Provided data:

..........

(** The keys of the enriched record: those of the post, in place,
    followed by the label keys the post did not have yet. *)
Lemma keys_add_analysis a d :
  exists new, dict_keys (add_analysis a d) = dict_keys d ++ new /\
              incl new label_keys.
Proof.
  unfold add_analysis.
  assert (step : forall k v d0, In k label_keys ->
            exists n, dict_keys (dict_set k v d0) = dict_keys d0 ++ n /\
                      incl n label_keys).
  { intros k v d0 Hk. rewrite dict_keys_set. destruct (dict_get k d0).
    - exists []. rewrite app_nil_r. split; [reflexivity|intros ? []].
    - exists [k]. split; [reflexivity|]. intros x [<-|[]]. exact Hk. }
  pose (d1 := dict_set "category" (category a) d).
  pose (d2 := dict_set "sentiment" (sentiment a) d1).
  pose (d3 := dict_set "keywords" (keywords a) d2).
  destruct (step "category" (category a) d) as (n1 & E1 & I1);
    [simpl; tauto|].
  destruct (step "sentiment" (sentiment a) d1) as (n2 & E2 & I2);
    [simpl; tauto|].
  destruct (step "keywords" (keywords a) d2) as (n3 & E3 & I3);
    [simpl; tauto|].
  destruct (step "llm_description" (description a) d3) as (n4 & E4 & I4);
    [simpl; tauto|].
  exists (n1 ++ n2 ++ n3 ++ n4). split.
  - subst d1 d2 d3. rewrite E4, E3, E2, E1.
    now rewrite <- !app_assoc.
  - repeat apply incl_app; assumption.
Qed.

Section WithServices.

Variable classify : nat -> json * json -> response.
Variable loads : text -> result json.
Variable dumps : json -> text.

#[local] Abbreviation analyze_post := (analyze_post classify).
#[local] Abbreviation process_post := (process_post classify dumps).
#[local] Abbreviation run_posts := (run_posts classify dumps).
#[local] Abbreviation enrich_posts := (enrich_posts classify loads dumps).
#[local] Abbreviation enriched := (enriched classify).
#[local] Abbreviation enriched_records := (enriched_records classify).
#[local] Abbreviation line_of := (line_of dumps).
#[local] Abbreviation appended := (appended dumps).
#[local] Abbreviation rebuilt := (rebuilt dumps).
#[local] Abbreviation read_posts := (read_posts loads).
Lemma segmentation_triggers_witness :
  lastProcessedRef (fst (processTranscript 1500
                           "Hello there, how are you today friend"
                           afterComma))
  = "Hello there, how are you today friend"
  /\ triggers (snd (feedTranscript 1500 "Hello there, how are" afterComma))
     = []
  /\ (triggers (snd (intervalTick 3000 None afterComma))
      = [("how are", "Hello there, how are")]
      /\ started (snd (intervalTick 3000 None afterComma)) = []
      /\ lastProcessedRef (fst (intervalTick 3000 None afterComma))
         = "Hello there, how are")
  /\ started (snd (intervalTick 12000 None afterComma)) = ["how are"].
Proof.
  destruct (segmentation_triggers 1500 None
              "Hello there, how are you today friend" afterComma)
    as (_ & _ & W & _).
  destruct (W eq_refl) as [W1 _].
  destruct (segmentation_triggers 1500 None "Hello there, how are" afterComma)
    as (_ & _ & _ & F & _).
  destruct (segmentation_triggers 3000 None "" afterComma)
    as (_ & _ & _ & _ & T & _).
  destruct (segmentation_triggers 12000 None "" afterComma)
    as (_ & _ & _ & _ & T' & _).
  assert (A : 2000 <= 3000 - lastProcessedTimeRef afterComma)
    by (vm_compute; discriminate).
  assert (A' : 2000 <= 12000 - lastProcessedTimeRef afterComma)
    by (vm_compute; discriminate).
  assert (B : 2 <= wordCount
                     (Js.trim (Js.sliceFrom (fullTranscriptRef afterComma)
                                 (Js.len (lastProcessedRef afterComma)))))
    by (vm_compute; discriminate).
  destruct (T A B) as (T1 & T2 & T3 & _).
  destruct (T' A' B) as (_ & T4 & _).
  split; [exact W1|].
  split; [apply (F eq_refl eq_refl)|].
  split; [split; [exact T1|split; [exact T2|exact T3]]|].
  exact T4.
Defined.

(** C4 where the claim fails. The comma of "Hello there," started a
    request at 1000; at 1500, with that request still in flight, the feed
    has brought five more words: the new content is ready and is handed
    to [translateText] with the watermark advanced, but no request is
    started. *)
Lemma ready_content_starts_no_request :
  let transcript := "Hello there, how are you today friend" in
  let content := newContent transcript (lastProcessedRef requestInFlight) in
  content = "how are you today friend"
  /\ hasCompleteSentence content || (5 <=? wordCount content) = true
  /\ isTranslatingRef requestInFlight = true
  /\ triggers (snd (feedTranscript 1500 transcript requestInFlight))
     = [(content, transcript)]
  /\ started (snd (feedTranscript 1500 transcript requestInFlight)) = []
  /\ lastProcessedRef (fst (feedTranscript 1500 transcript requestInFlight))
     = transcript.
Proof. repeat split; reflexivity. Qed.

(** The word-by-word scenario of the specification: fed one word at a
    time, the transcript triggers at the comma and again when five more
    words have come in. *)
Example word_by_word_feed :
  feedEach 100
    ["Hello"; "Hello there,"; "Hello there, how"; "Hello there, how are";
     "Hello there, how are you"; "Hello there, how are you today";
     "Hello there, how are you today friend"]
    (start 0 (Some "French") true None None initial)
  = [("Hello there,", "Hello there,");
     ("how are you today friend",
      "Hello there, how are you today friend")].
Proof. reflexivity. Qed.
(** *** Account creation *)

(** C8.  The two modes of account creation, from a world in which the nodes
    of the creation have buffered nothing.  With a base contract address the
    only contract created has the proxy code derived from that address, the
    only other submission is [initialize(address)] on the created proxy, and a
    run that succeeds consists of the creation, its receipt, the
    initialization and its receipt.  Without one, the only submission is the
    creation of the full contract (the given bytecode, or the default one)
    with the signer's address as constructor argument; no call is submitted,
    and a run that succeeds consists of the creation and its receipt. *)
Theorem account_creation_modes signer baseContractAddress bytecode w :
  replays w !! "accountDeployment$" = None ->
  replays w !! "accountDeploymentReceipt$" = None ->
  replays w !! "accountDeploymentInitialize$" = None ->
  replays w !! "accountDeploymentInitializeReceipt$" = None ->
  let creation :=
    accountDeploymentWithBaseContractAddress_obs signer baseContractAddress bytecode in
  if Js.truthy baseContractAddress then
    let proxyCode := getProxyByteCode (Js.string_of baseContractAddress) in
    (forall request result,
       EvSend request result ∈ trace creation w ->
       (exists owner, request = DeployRequest proxyCode [owner]) \/
       (exists proxy owner,
          request = CallRequest {| target := proxy;
                                   fn := "initialize(address)";
                                   args := [AString owner] |} noOverrides)) /\
    (forall events,
       (creation w).1 = Some events ->
       exists owner deployment r proxy owner' initialization r',
         contractAddress r = Some proxy /\
         trace creation w =
           [EvGetAddress (Some owner);
            EvSend (DeployRequest proxyCode [owner]) (Some deployment);
            EvWait deployment (Some r);
            EvGetAddress (Some owner');
            EvSend (CallRequest {| target := proxy;
                                   fn := "initialize(address)";
                                   args := [AString owner'] |} noOverrides)
                   (Some initialization);
            EvWait initialization (Some r')] /\
         type <$> events = [PROXY; PROXY; TRANSACTION; TRANSACTION] /\
         status <$> events = [PENDING; COMPLETE; PENDING; COMPLETE])
  else
    let fullCode :=
      if Js.truthy bytecode then Js.string_of bytecode else UniversalProfile_bytecode in
    (forall request result,
       EvSend request result ∈ trace creation w ->
       exists owner, request = DeployRequest fullCode [owner]) /\
    (forall events,
       (creation w).1 = Some events ->
       exists owner deployment r,
         trace creation w =
           [EvGetAddress (Some owner);
            EvSend (DeployRequest fullCode [owner]) (Some deployment);
            EvWait deployment (Some r)] /\
         type <$> events = [CONTRACT; CONTRACT] /\
         status <$> events = [PENDING; COMPLETE]).
Proof.
  intros F1 F2 F3 F4 creation. subst creation.
  unfold trace, accountDeploymentWithBaseContractAddress_obs, initializeProxy, initialize,
    waitForReceipt, deployLSP3Account, deployProxyContract, deployContract,
    ContractFactory_deploy.
  destruct (Js.truthy baseContractAddress).
  - cbv zeta. execute;
      rewrite <- ?app_assoc, drop_app_length; cbn [app];
      (split;
       [ intros request result Hin; elem_cases Hin; injection Hin as -> ->; eauto
       | intros events Hevents; try discriminate Hevents;
         injection Hevents as <-; eexists _, _, _, _, _, _, _;
         (split; [|split_and!; reflexivity]); reflexivity ]).
  - cbv zeta. destruct (Js.truthy bytecode); execute;
      rewrite <- ?app_assoc, drop_app_length; cbn [app];
      (split;
       [ intros request result Hin; elem_cases Hin; injection Hin as -> ->; eauto
       | intros events Hevents; try discriminate Hevents;
         injection Hevents as <-; eexists _, _, _; split_and!; reflexivity ]).
Qed.

(** *** The order of the handoff *)

Lemma quiet_waitForBatchedPendingTransactions (source : M (list (list DeploymentEvent))) :
  quiet source -> quiet (waitForBatchedPendingTransactions source).
Proof. intros Hs. unfold waitForBatchedPendingTransactions. quiet_steps. Qed.

Lemma quiet_prepareSetDataParameters signer acct urd controllers profile :
  quiet (prepareSetDataParameters signer acct urd controllers profile).
Proof.
  unfold prepareSetDataParameters. quiet_steps.
Qed.

Lemma quiet_sendSetDataAndTransferOwnershipTransactions signer acct keys values km :
  quiet (sendSetDataAndTransferOwnershipTransactions signer acct keys values km).
Proof.
  unfold sendSetDataAndTransferOwnershipTransactions. quiet_steps;
    apply quiet_sendTransaction; intros (? & ? & ? & ? & [=]).
Qed.

Lemma quiet_claimOwnership signer acct km : quiet (claimOwnership signer acct km).
Proof.
  unfold claimOwnership. quiet_steps.
  apply quiet_sendTransaction. intros (? & ? & ? & ? & [=]).
Qed.

Lemma quiet_prepareTransferOwnershipTransaction_obs
    (account keyManager : M (list DeploymentEvent)) (isProfile : M (list bool)) :
  quiet account -> quiet keyManager -> quiet isProfile ->
  quiet (prepareTransferOwnershipTransaction_obs account keyManager isProfile).
Proof.
  intros Ha Hk Hp. unfold prepareTransferOwnershipTransaction_obs. quiet_steps.
Qed.

Lemma quiet_prepareSetDataTransaction_obs signer
    (account universalReceiver : M (list DeploymentEvent)) controllers
    (profile : M (list (option string))) (isProfile : M (list bool)) defaultDelegate :
  quiet account -> quiet universalReceiver -> quiet profile -> quiet isProfile ->
  quiet (prepareSetDataTransaction_obs signer account universalReceiver controllers
           profile isProfile defaultDelegate).
Proof.
  intros Ha Hu Hp Hi. unfold prepareSetDataTransaction_obs. quiet_steps.
  apply quiet_prepareSetDataParameters.
Qed.

Lemma keeps_quiet_yields (I : World -> Prop) {A} (m : M A) (Q : A -> Prop) :
  Invariant I -> quiet m -> yields m Q -> keeps I m Q.
Proof.
  intros HI Hq Hy w Hw. split; [|by apply Hy].
  eapply inv_step; [done..|]. apply Hq.
Qed.

Lemma yields_claimOwnership signer acct km : yields (claimOwnership signer acct km) claimEvent.
Proof.
  intros w deploymentEvent. unfold claimOwnership. run_M.
  destruct (signer_getAddress _ _); run_M; [|done].
  destruct (signer_estimateGas _ _ _ _); run_M; [|done].
  destruct (signer_sendTransaction _ _ _); run_M; [|done].
  intros [= <-]. eexists. split; [reflexivity|]. by eexists _, _.
Qed.

Lemma keeps_waitForReceipt (I : World -> Prop) (source : M (list DeploymentEvent))
    (Q : list DeploymentEvent -> Prop) :
  Invariant I -> keeps I source Q -> keeps I (waitForReceipt source) (fun _ => True).
Proof.
  intros HI Hs. unfold waitForReceipt.
  eapply keeps_weaken; [|done].
  eapply (keeps_switchMap I _ _ (fun _ => True) (fun _ => True)).
  - by eapply keeps_any.
  - intros deploymentEvent _. eapply keeps_any. apply keeps_quiet; [done|]. quiet_steps.
Qed.

(** Waiting for the receipts of claim-ownership events: when anything is
    emitted, a claim-ownership receipt has been observed. *)
Lemma waitForReceipt_confirms (events : list DeploymentEvent) (w : World) :
  Forall claimEvent events ->
  let waiting :=
    subscribeEach (fun deploymentEvent =>
      defer (tx ← liftOption (transaction deploymentEvent);
             r ← wait tx;
             mret (completed deploymentEvent r))) events w in
  forall completedEvents,
    waiting.1 = Some completedEvents -> completedEvents <> [] ->
    claimConfirmed (history waiting.2).
Proof.
  intros Hevents. destruct Hevents as [|deploymentEvent events (tx & Htx & Hclaim) Hevents].
  - cbn. by intros ? [= <-].
  - cbn [subscribeEach]. unfold defer. run_M. rewrite Htx. run_M.
    destruct (waitForTransaction _ _) as [r|] eqn:Hwait; run_M; [|done].
    set (w1 := {| history := history w ++ [EvWait tx (Some r)]; replays := replays w |}).
    assert (Hq : quiet (subscribeEach (fun deploymentEvent =>
      defer (tx ← liftOption (transaction deploymentEvent);
             r ← wait tx;
             mret (completed deploymentEvent r))) events)) by quiet_steps.
    destruct (Hq w1) as (l & Hl & _). unfold defer in Hl. run_M.
    destruct (subscribeEach _ events w1) as [[rest|] w2]; run_M; [|done].
    intros ? _ _. cbn in Hl. rewrite Hl. apply claimConfirmed_app.
    exists tx, r. split; [|done]. subst w1. cbn. apply elem_of_app. right. by left.
Qed.

Lemma keeps_revokeSignerPermissions signer km acct controllers :
  keeps confirmed (revokeSignerPermissions signer km acct controllers) (fun _ => True).
Proof.
  pose proof Invariant_confirmed as HI.
  unfold revokeSignerPermissions.
  eapply keeps_bind; [apply keeps_quiet; [done|quiet_steps]|]. intros a _.
  eapply keeps_bind; [apply keeps_quiet; [done|quiet_steps]|]. intros p _.
  eapply keeps_bind; [apply keeps_quiet; [done|quiet_steps]|]. intros e _.
  eapply (keeps_bind _ _ _ (fun _ => True)).
  - intros w [[Hord Hbuf] Hc]. split; [|done]. unfold sendTransaction. cbn.
    split; [split|]; [|done|].
    + by apply revocationAfterClaim_confirmed.
    + by apply claimConfirmed_app.
  - intros pending _.
    eapply keeps_bind; [apply keeps_quiet; [done|quiet_steps]|]. intros tx _.
    by apply keeps_ret.
Qed.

..........

The task:
When a line above includes the word "injection", please list that line.

Problem solution:
       [ intros request result Hin; elem_cases Hin; injection Hin as -> ->; eauto
         injection Hevents as <-; eexists _, _, _, _, _, _, _;
       [ intros request result Hin; elem_cases Hin; injection Hin as -> ->; eauto
         injection Hevents as <-; eexists _, _, _; split_and!; reflexivity ]).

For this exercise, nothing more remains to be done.